* Problem
From the records below, copy out exactly the lines from the one containing "exact Hl1 |]." to the one containing "set (D := fold_left", both included. Add nothing else.
_ _ _
(** Replacing the first member of a group by one with the same key only
    changes the entry of that group. *)
Lemma grouped_replace_first xs1 x x' xs2 :
  key x = k -> key x' = k ->
  (forall y, In y xs1 -> key y <> k) ->
  g (step (init x)) = step (init x') ->
  fold_left (upsert key init step) (xs1 ++ x' :: xs2) []
  = List.map (at_key k g) (fold_left (upsert key init step) (xs1 ++ x :: xs2) []).
Proof.
  intros Hx Hx' H1 Hg. rewrite !fold_left_app. cbn [fold_left].
  set (A := fold_left (upsert key init step) xs1 []).
  assert (HA : JS.get A k = None).
  { unfold A. now rewrite (grouped_get_absent key init step xs1 [] k H1). }
  assert (E : upsert key init step A x'
              = List.map (at_key k g) (upsert key init step A x)).
  { unfold upsert. rewrite Hx, Hx', HA, <- Hg, <- set_at_key_eq.
    now rewrite (map_at_key_absent A HA). }
  rewrite E. apply fold_at_key.
  rewrite <- Hx, upsert_get_eq. discriminate.
Qed.

End AtKey.

Section SortMap.

Lemma insert_map {A B} (cmp : B -> B -> Z) (f : A -> B) x l :
  JS.insert cmp (f x) (List.map f l)
  = List.map f (JS.insert (fun a b => cmp (f a) (f b)) x l).
Proof.
  induction l as [|y l IH]; [reflexivity|].
  cbn [List.map JS.insert]. destruct (Z.ltb 0 (cmp (f x) (f y))); cbn [List.map];
    [now rewrite IH | reflexivity].
Qed.

Lemma sort_map {A B} (cmp : B -> B -> Z) (f : A -> B) l :
  JS.sort cmp (List.map f l)
  = List.map f (JS.sort (fun a b => cmp (f a) (f b)) l).
Proof.
  induction l as [|x l IH]; [reflexivity|].
  cbn [List.map JS.sort]. now rewrite IH, insert_map.
Qed.

Lemma sort_pointwise {A} (c1 c2 : A -> A -> Z) l :
  (forall a b, c1 a b = c2 a b) -> JS.sort c1 l = JS.sort c2 l.
Proof.
  intros H. induction l as [|x l IH]; [reflexivity|].
  cbn [JS.sort]. rewrite IH. generalize (JS.sort c2 l). intros s.
  induction s as [|y s IHs]; [reflexivity|].
  cbn [JS.insert]. now rewrite H, IHs.
Qed.

End SortMap.

Lemma filter_first {A} (p : A -> bool) l x rest :
  List.filter p l = x :: rest ->
  exists m1 m2, l = (m1 ++ x :: m2)%list
    /\ List.filter p m1 = [] /\ List.filter p m2 = rest.
Proof.
  induction l as [|y l IH]; [discriminate|]. cbn [List.filter].
  destruct (p y) eqn:E.
  - intros H. injection H as -> Hr. exists [], l. now split.
  - intros H. destruct (IH H) as (m1 & m2 & -> & H1 & H2).
    exists (y :: m1), m2. cbn [List.filter]. rewrite E. now split.
Qed.

(** The first record of a track group is the record the update of its
    identity finds. *)
Lemma first_of_group_first_match an r :
  first_of_group ByTrack an r ->
  exists l1 l2,
    MusicAnalyzer.tracks an = (l1 ++ r :: l2)%list
    /\ forallb (fun y => negb (MusicAnalyzer.same_track (Track.artist r)
                                 (Track.album r) (Track.track r) y)) l1 = true
    /\ JS.non_blank (Track.track r) = true.
Proof.
  intros (i & Hn & Hi). cbn [group_key] in Hi.
  destruct (first_member_split track_key tc_init tc_bump _ _ _ _ Hi Hn)
    as (xs1 & xs2 & Hm & Hbefore & _).
  assert (Hnb : JS.non_blank (Track.track r) = true).
  { apply nth_error_In in Hn. cbn [members] in Hn. now apply List.filter_In in Hn. }
  cbn [members] in Hm.
  destruct (filter_eq_app _ _ _ _ Hm) as (a & b & Hab & Ha & Hb).
  destruct (filter_first _ _ _ _ Hb) as (m1 & m2 & -> & Hm1 & _).
  exists (a ++ m1)%list, m2. split; [|split].
  - now rewrite Hab, <- List.app_assoc.
  - apply List.forallb_forall. intros y Hy.
    destruct (MusicAnalyzer.same_track _ _ _ y) eqn:Es; [|reflexivity]. exfalso.
    pose proof (same_track_key _ _ _ _ Es) as Hk.
    unfold MusicAnalyzer.same_track in Es.
    apply andb_true_iff in Es as [_ Et]. apply String.eqb_eq in Et.
    assert (Hy' : JS.non_blank (Track.track y) = true) by now rewrite Et.
    apply List.in_app_or in Hy as [Hy|Hy].
    + apply (Hbefore y); [|exact Hk]. rewrite <- Ha. apply List.filter_In. now split.
    + assert (Hin : In y (List.filter (fun tr => JS.non_blank (Track.track tr)) m1))
        by (apply List.filter_In; now split).
      now rewrite Hm1 in Hin.
  - exact Hnb.
Qed.

(** Two records without the separator in their names share a key only
    when they share the identity. *)
Lemma sep_free_key_inj x y :
  sep_free x = true -> sep_free y = true -> track_key x = track_key y ->
  MusicAnalyzer.same_track (Track.artist y) (Track.album y) (Track.track y) x = true.
Proof.
  unfold sep_free. intros Hx Hy Hk.
  apply andb_true_iff in Hx as [Hx Hx3]. apply andb_true_iff in Hx as [Hx1 Hx2].
  apply andb_true_iff in Hy as [Hy Hy3]. apply andb_true_iff in Hy as [Hy1 Hy2].
  unfold track_key in Hk.
  change (MusicAnalyzer.createTrackKey (Track.artist x) (Track.album x) (Track.track x))
    with (Track.artist x ++ String "|" (Track.album x ++ String "|" (Track.track x))) in Hk.
  change (MusicAnalyzer.createTrackKey (Track.artist y) (Track.album y) (Track.track y))
    with (Track.artist y ++ String "|" (Track.album y ++ String "|" (Track.track y))) in Hk.
  apply bar_free_app_inj in Hk as [Ha Hk]; [|assumption..].
  apply bar_free_app_inj in Hk as [Hb Hc]; [|assumption..].
  unfold MusicAnalyzer.same_track. rewrite Ha, Hb, Hc, !String.eqb_refl. reflexivity.
Qed.

Lemma tc_item_count_at_key k tr kv :
  TopItem.count (tc_item (at_key k (tc_fields_of tr) kv)) = TopItem.count (tc_item kv).
Proof. unfold at_key. now destruct (String.eqb (fst kv) k). Qed.

(** Among entries with distinct keys, completing the one entry that
    lacks a field leaves one entry less that lacks it. *)
Lemma one_entry_gains (lacks : TopItem.t -> bool) k g v
    (S : list (string * MusicAnalyzer.TrackCount)) :
  List.NoDup (List.map fst S) -> In (k, v) S ->
  lacks (tc_item (k, v)) = true ->
  lacks (tc_item (k, g v)) = false ->
  (length (List.filter lacks (List.map tc_item (List.map (at_key k g) S))) + 1
   = length (List.filter lacks (List.map tc_item S)))%nat.
Proof.
  intros Hnd Hin Hl Hg. induction S as [|[k0 v0] S IH]; [contradiction|].
  cbn [List.map fst] in Hnd. apply List.NoDup_cons_iff in Hnd as [Hk0 Hnd].
  cbn [List.map]. destruct (String.eqb k0 k) eqn:E.
  - apply String.eqb_eq in E. subst k0.
    assert (v0 = v) as ->.
    { destruct Hin as [H|H]; [congruence|]. exfalso. apply Hk0.
      apply (List.in_map fst) in H. exact H. }
    rewrite at_key_hit. cbn [List.filter]. rewrite Hl, Hg.
    rewrite (map_at_key_absent k g S).
    + cbn [length]. lia.
    + destruct (JS.get S k) as [w|] eqn:Eg; [|reflexivity]. exfalso. apply Hk0.
      apply get_Some_In in Eg. apply (List.in_map fst) in Eg. exact Eg.
  - rewrite (at_key_miss _ _ _ _ E). cbn [List.filter].
    destruct Hin as [H|H].
    { injection H as -> _. now rewrite String.eqb_refl in E. }
    specialize (IH Hnd H).
    destruct (lacks (tc_item (k0, v0))); cbn [length]; lia.
Qed.

Lemma members_by_track_split an l1 r l2 :
  MusicAnalyzer.tracks an = (l1 ++ r :: l2)%list ->
  JS.non_blank (Track.track r) = true ->
  members ByTrack an
  = (List.filter (fun tr => JS.non_blank (Track.track tr)) l1
     ++ r :: List.filter (fun tr => JS.non_blank (Track.track tr)) l2)%list.
Proof.
  intros Ht Hnb. cbn [members]. rewrite Ht, List.filter_app. cbn [List.filter].
  now rewrite Hnb.
Qed.

Lemma topTracks_entries an :
  MusicAnalyzer.getTopTracks an None
  = List.map tc_item
      (JS.sort (fun a b => (MusicAnalyzer.tc_count (snd b) - MusicAnalyzer.tc_count (snd a))%Z)
         (JS.Object_entries
            (fold_left (upsert track_key tc_init tc_bump) (members ByTrack an) []))).
Proof.
  rewrite getTopTracks_grouped.
  rewrite (List.map_ext _ tc_item) by (intros [k v]; reflexivity).
  now rewrite sort_map.
Qed.

(** Completing the first record of a track group that lacks a field
    leaves one entry less of [topTracks] that lacks it. *)
Lemma one_entry_less (lacks : TopItem.t -> bool) u an l1 r l2 :
  MusicAnalyzer.tracks an = (l1 ++ r :: l2)%list ->
  forallb (fun y => negb (MusicAnalyzer.same_track (Track.artist r)
                            (Track.album r) (Track.track r) y)) l1 = true ->
  JS.non_blank (Track.track r) = true ->
  forallb sep_free (MusicAnalyzer.tracks an) = true ->
  (forall c, lacks (tc_item (track_key r, tc_fields_of r c)) = true) ->
  (forall c, lacks (tc_item (track_key r, tc_fields_of (MusicAnalyzer.assign u r) c))
             = false) ->
  (length (List.filter lacks
             (Statistics.topTracks
                (MusicAnalyzer.analyze
                   (MusicAnalyzer.updateTrackMetadata (Track.artist r) (Track.album r)
                      (Track.track r) u an)))) + 1
   = length (List.filter lacks (Statistics.topTracks (MusicAnalyzer.analyze an))))%nat.
Proof.
  intros Ht Hl1 Hnb Hsep Hlack Hgain.
  set (an1 := MusicAnalyzer.updateTrackMetadata _ _ _ u an).
  assert (Ht1 : MusicAnalyzer.tracks an1 = (l1 ++ MusicAnalyzer.assign u r :: l2)%list).
  { apply update_first_match; [exact Ht | exact Hl1 |].
    unfold MusicAnalyzer.same_track. now rewrite !String.eqb_refl. }
  set (r' := MusicAnalyzer.assign u r) in *.
  set (nb := fun tr => JS.non_blank (Track.track tr)).
  pose proof (members_by_track_split an l1 r l2 Ht Hnb) as Hm.
  pose proof (members_by_track_split an1 l1 r' l2 Ht1 Hnb) as Hm1.
  fold nb in Hm, Hm1.
  assert (Hbefore : forall y, In y (List.filter nb l1) -> track_key y <> track_key r).
  { intros y Hy Hk. apply List.filter_In in Hy as [Hy _].
    rewrite List.forallb_forall in Hl1. specialize (Hl1 y Hy).
    rewrite List.forallb_forall in Hsep.
    rewrite (sep_free_key_inj y r) in Hl1; [discriminate | | | exact Hk].
    - apply Hsep. rewrite Ht. apply List.in_or_app. now left.
    - apply Hsep. rewrite Ht. apply List.in_or_app. right. now left. }
  set (k := track_key r) in *.
  set (g := tc_fields_of r').
  set (D := fold_left (upsert track_key tc_init tc_bump) (members ByTrack an) []).
  assert (HD1 : fold_left (upsert track_key tc_init tc_bump) (members ByTrack an1) []
                = List.map (at_key k g) D).
  { unfold D. rewrite Hm, Hm1.
    apply grouped_replace_first; try reflexivity. exact Hbefore. }
  change (Statistics.topTracks (MusicAnalyzer.analyze an1))
    with (MusicAnalyzer.getTopTracks an1 None).
  change (Statistics.topTracks (MusicAnalyzer.analyze an))
    with (MusicAnalyzer.getTopTracks an None).
  rewrite !topTracks_entries, HD1. fold D.
  rewrite entries_at_key.
  set (cmp := fun a b : string * MusicAnalyzer.TrackCount =>
                (MusicAnalyzer.tc_count (snd b) - MusicAnalyzer.tc_count (snd a))%Z).
  rewrite sort_map.
  rewrite (sort_pointwise _ cmp).
  2:{ intros a b. unfold cmp.
      pose proof (tc_item_count_at_key k r' a) as Ha.
      pose proof (tc_item_count_at_key k r' b) as Hb.
      cbn [tc_item TopItem.count] in Ha, Hb. fold g in Ha, Hb. now rewrite Ha, Hb. }
  set (S := JS.sort cmp (JS.Object_entries D)).
  assert (Hget : JS.get D k
                 = Some (Nat.iter (occurrences track_key k (members ByTrack an))
                           tc_bump (tc_init r))).
  { unfold D, k. rewrite Hm. apply (grouped_get_first track_key tc_init tc_bump).
    exact Hbefore. }
  apply (one_entry_gains lacks k g
           (Nat.iter (occurrences track_key k (members ByTrack an)) tc_bump (tc_init r))).
  - apply (Permutation_NoDup (l := List.map fst D)).
    + apply Permutation_map. symmetry.
      etransitivity; [apply sort_perm | apply Object_entries_perm].
    + apply (grouped_NoDup track_key tc_init tc_bump).
  - apply (Permutation_in (l := D)).
    + symmetry. etransitivity; [apply sort_perm | apply Object_entries_perm].
    + now apply get_Some_In.
  - rewrite iter_bump. apply (Hlack (MusicAnalyzer.mkTrackCount _ EmptyString EmptyString None None)).
  - apply Hgain.
Qed.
_ _ _
* Response for this exercise
  { apply update_first_match; [exact Ht | exact Hl1 |].
    unfold MusicAnalyzer.same_track. now rewrite !String.eqb_refl. }
  set (r' := MusicAnalyzer.assign u r) in *.
  set (nb := fun tr => JS.non_blank (Track.track tr)).
  pose proof (members_by_track_split an l1 r l2 Ht Hnb) as Hm.
  pose proof (members_by_track_split an1 l1 r' l2 Ht1 Hnb) as Hm1.
  fold nb in Hm, Hm1.
  assert (Hbefore : forall y, In y (List.filter nb l1) -> track_key y <> track_key r).
  { intros y Hy Hk. apply List.filter_In in Hy as [Hy _].
    rewrite List.forallb_forall in Hl1. specialize (Hl1 y Hy).
    rewrite List.forallb_forall in Hsep.
    rewrite (sep_free_key_inj y r) in Hl1; [discriminate | | | exact Hk].
    - apply Hsep. rewrite Ht. apply List.in_or_app. now left.
    - apply Hsep. rewrite Ht. apply List.in_or_app. right. now left. }
  set (k := track_key r) in *.
  set (g := tc_fields_of r').
  set (D := fold_left (upsert track_key tc_init tc_bump) (members ByTrack an) []).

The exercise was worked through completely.